Locate, in the data below, the line that contains "padding positions. When" and the line that contains "stacked layers ([num_layers]"; reproduce exactly those two lines and every line between them, nothing more.
====== Dataset records
(** C7. For a batch of character-embedding inputs of width
    [char_emb_size] and word length [W >= 5], the CNN of [EmbeddingChar]
    applies a convolution of kernel width 5, then [relu], then a maximum
    over the character positions: one vector per word, of width
    [n_filters = word_emb_size], whatever [W] is. *)
Theorem char_cnn_filters (word_vectors char_vectors : Tensor2 R) (hidden_size : nat)
    (drop_prob : R) (prm : CharEmbParams) (x : Tensor3 R) :
  sz1 x = t2_cols char_vectors -> (5 <= sz2 x)%nat ->
  exists y,
    CNN_forward (ec_cnn (EmbeddingChar_init word_vectors char_vectors hidden_size drop_prob prm)) x
      = Some y /\
    t2_rows y = sz0 x /\ t2_cols y = t2_cols word_vectors /\
    forall n o, (n < sz0 x)%nat -> (o < t2_cols word_vectors)%nat ->
      (forall t, (t <= sz2 x - 5)%nat ->
         relu (char_conv_spec (cnn_w prm) (cnn_b prm) 5 x n o t) <= t2_at y n o) /\
      exists t, (t <= sz2 x - 5)%nat /\
         t2_at y n o = relu (char_conv_spec (cnn_w prm) (cnn_b prm) 5 x n o t).
Proof.
  intros Hc Hw. unfold CNN_forward, EmbeddingChar_init, CNN_init, conv1d, max_dim2.
  cbn -[sumR Nat.leb Nat.eqb Nat.sub Nat.add].
  assert (Hle : Nat.leb 5 (sz2 x) = true) by (apply Nat.leb_le; lia).
  rewrite Hc, Nat.eqb_refl, Hle. cbn -[sumR Nat.eqb Nat.sub Nat.add].
  destruct (Nat.eqb_spec (sz2 x - 5 + 1) 0) as [|_]; [lia|].
  eexists. split; [reflexivity|]. cbn. split; [reflexivity|]. split; [reflexivity|].
  intros n o Hn Ho. replace (sz2 x - 5 + 1 - 1)%nat with (sz2 x - 5)%nat by lia.
  split.
  - intros t Ht.
    pose proof (max_upto_ge (sz2 x - 5)
      (fun t => relu (char_conv_spec (cnn_w prm) (cnn_b prm) 5 x n o t)) t Ht) as Hm.
    unfold char_conv_spec in *. rewrite Hc in *. cbn in *. exact Hm.
  - destruct (max_upto_attained (sz2 x - 5)
      (fun t => relu (char_conv_spec (cnn_w prm) (cnn_b prm) 5 x n o t))) as (t & Ht & Et).
    exists t. split; [exact Ht|].
    unfold char_conv_spec in *. rewrite Hc in *. cbn in *. exact Et.
Qed.

(** C3: for each supported cell type (LSTM, RNN, GRU, URNN, GORU), a
    positive input size, hidden size and layer count, a dropout probability
    in [0, 1], and every padded batch of width [input_size] whose true
    lengths are positive and at most the padded length,
    [RNNEncoder.forward] sorts, packs, runs the cell, unpacks to the
    original padded length and restores the batch order. In every mode it
    succeeds with an output of the batch size and padded length, of feature
    width [2 * hidden_size] for every cell type, and with zeros at the
    padding positions. When no dropout acts between the layers (evaluation
    mode, a single layer, a zero dropout probability, or a unitary cell),
    its result before the final dropout equals, for each sequence [b], the
    stacked layers ([num_layers] of them for the torch modules, one for a
    unitary cell) run on the [lengths[b]] real steps of [b] alone, with
    zeros at the padding positions. *)
Theorem rnn_encoder_packing_contract (input_size hidden_size num_layers : nat) (rnn_type : string)
    (drop_prob : R) (learned : string -> nat -> SeqFun) (training : bool)
    (x : Tensor3 R) (lengths : list nat) (g : Gen) :
  In rnn_type ["LSTM"; "RNN"; "GRU"; "URNN"; "GORU"]%string ->
  (0 < hidden_size)%nat -> (0 < num_layers)%nat -> 0 <= drop_prob <= 1 ->
  sz2 x = input_size -> (0 < input_size)%nat -> length lengths = sz0 x -> (0 < sz0 x)%nat ->
  (forall l, In l lengths -> 0 < l <= sz1 x)%nat ->
  exists enc,
    RNNEncoder_init input_size hidden_size num_layers rnn_type drop_prob learned = Some enc /\
    (exists y g', RNNEncoder_forward enc training x lengths g = Some (y, g') /\
      sz0 y = sz0 x /\ sz1 y = sz1 x /\ sz2 y = (2 * hidden_size)%nat /\
      forall b t k, (b < sz0 x)%nat -> (nth b lengths O <= t < sz1 x)%nat ->
        (k < 2 * hidden_size)%nat -> at3 y b t k = 0) /\
    (training = false \/ num_layers = 1%nat \/ drop_prob = 0 \/
     In rnn_type ["URNN"; "GORU"]%string ->
     exists depth z,
       (In rnn_type ["LSTM"; "RNN"; "GRU"]%string -> depth = num_layers) /\
       (In rnn_type ["URNN"; "GORU"]%string -> depth = 1%nat) /\
       RNNEncoder_forward enc training x lengths g = dropout drop_prob training z g /\
       teq3 z (encoder_spec (stack_run (learned rnn_type) O depth) (2 * hidden_size) x lengths)).
Proof.
  intros Hty Hh Hl Hp Hin Hi Hlen Hn Hpos.
  destruct (encoder_init_forward_shape input_size hidden_size num_layers rnn_type drop_prob learned
              training x lengths g Hty Hh Hl Hp Hin Hi Hlen Hn Hpos)
    as (enc & cell & y & g' & Hinit & -> & Hci & Hco & Hcr & HcL & Hcd & Ht & Hu & Hfw & Y0 & Y1 & Y2 & Yz).
  exists (mkRNNEncoder drop_prob (Some cell)). split; [exact Hinit|].
  split; [exists y, g'; auto|].
  intros Hmode.
  assert (Hm : training = false \/ cell_dropout cell = 0 \/ cell_layers cell = 1%nat).
  { destruct Hmode as [H|[H|[H|H]]]; [left; exact H| | |right; left; apply (Hu H)].
    - destruct (Nat.ltb_spec 1 num_layers) as [Hlt|Hge]; [lia|].
      assert (Hor : In rnn_type ["LSTM"; "RNN"; "GRU"]%string \/ In rnn_type ["URNN"; "GORU"]%string)
        by (destruct Hty as [E|[E|[E|[E|[E|[]]]]]]; cbn; tauto).
      destruct Hor as [Hor|Hor]; [right; right; rewrite (proj1 (Ht Hor)); exact H|right; right; apply (Hu Hor)].
    - assert (Hor : In rnn_type ["LSTM"; "RNN"; "GRU"]%string \/ In rnn_type ["URNN"; "GORU"]%string)
        by (destruct Hty as [E|[E|[E|[E|[E|[]]]]]]; cbn; tauto).
      right; left. destruct Hor as [Hor|Hor]; [|apply (Hu Hor)].
      rewrite (proj2 (Ht Hor)), H. destruct (Nat.ltb 1 num_layers); reflexivity. }
  destruct (rnn_encoder_forward_spec (mkRNNEncoder drop_prob (Some cell)) cell training x lengths g
              eq_refl ltac:(congruence) HcL Hlen Hn ltac:(lia) Hpos Hm)
    as (z & Hfw' & Hz).
  exists (cell_layers cell), z.
  split; [intros H; apply (Ht H)|]. split; [intros H; apply (Hu H)|].
  split; [exact Hfw'|]. rewrite Hcr, Hco in Hz. exact Hz.
Qed.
============
[Response for this exercise]
    padding positions. When no dropout acts between the layers (evaluation
    mode, a single layer, a zero dropout probability, or a unitary cell),
    its result before the final dropout equals, for each sequence [b], the
    stacked layers ([num_layers] of them for the torch modules, one for a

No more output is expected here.